> [REQUIRED WORK]
From the entries below, reproduce exactly the line containing "(** The GLM-5.3-Flash", the line containing "and that no", and every line in between, with nothing added.

> [PROVIDED RECORDS]
>>>>
(* ===== verification/KVGlm5.v ===== *)
(** The GLM-5.3-Flash layout: where MLA, Mamba, indexer, tail and draft layers share memory
    and that no block's data overwrites another's. *)
From S2P Require Import Prelude KVBlock FreeQueue Request BlockHash BlockPool BlockPoolInv BlockPoolSpec BlockPoolCache CacheHit KVSpec KVGroups KVPlan KVModels KVGroupsThms KVLayout KVDisjoint KVFit.

Local Open Scope Z_scope.

(** ** What the recognized layout says of the groups *)

Record glm5_layout_of (gs : list KVCacheGroup) (ag : KVCacheGroup) (l : Glm5Layout) : Prop := {
  gl_attn : ag ∈ gs /\ is_uniform_group ag = true /\ attn_specs l = inner_specs ag /\ forallb is_exact_mla (inner_specs ag).*2 = true;
  gl_mamba : Forall (fun g => g ∈ gs /\ on_layer_group is_mamba_spec g = true /\ group_page_size_bytes (kv_cache_spec g) = Ok (mla_page l)) (mamba_groups l);
  gl_draft : draft_groups l = filter (fun g => on_layer_group is_draft_class g = true) gs;
  gl_mla : Forall (fun n => n ∈ layer_names ag /\ forall s p, spec_of (attn_specs l) n = Ok s -> page_size_bytes s = Ok p -> p = mla_page l) (mla_names l);
  gl_idx : Forall (fun n => n ∈ layer_names ag /\ forall s p, spec_of (attn_specs l) n = Ok s -> page_size_bytes s = Ok p -> p = idx_page l) (idx_names l);
  gl_split : forall n, n ∈ mla_names l -> n ∈ idx_names l -> False;
  gl_tail : tail_names l = [] \/ exists tg, tg ∈ gs /\ tail_names l = layer_names tg /\ is_uniform_group tg = true /\
    forallb is_exact_mla (inner_specs tg).*2 = false;
}.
<<<<
> [RESPONSE TO THIS EXERCISE]
(** The GLM-5.3-Flash layout: where MLA, Mamba, indexer, tail and draft layers share memory
    and that no block's data overwrites another's. *)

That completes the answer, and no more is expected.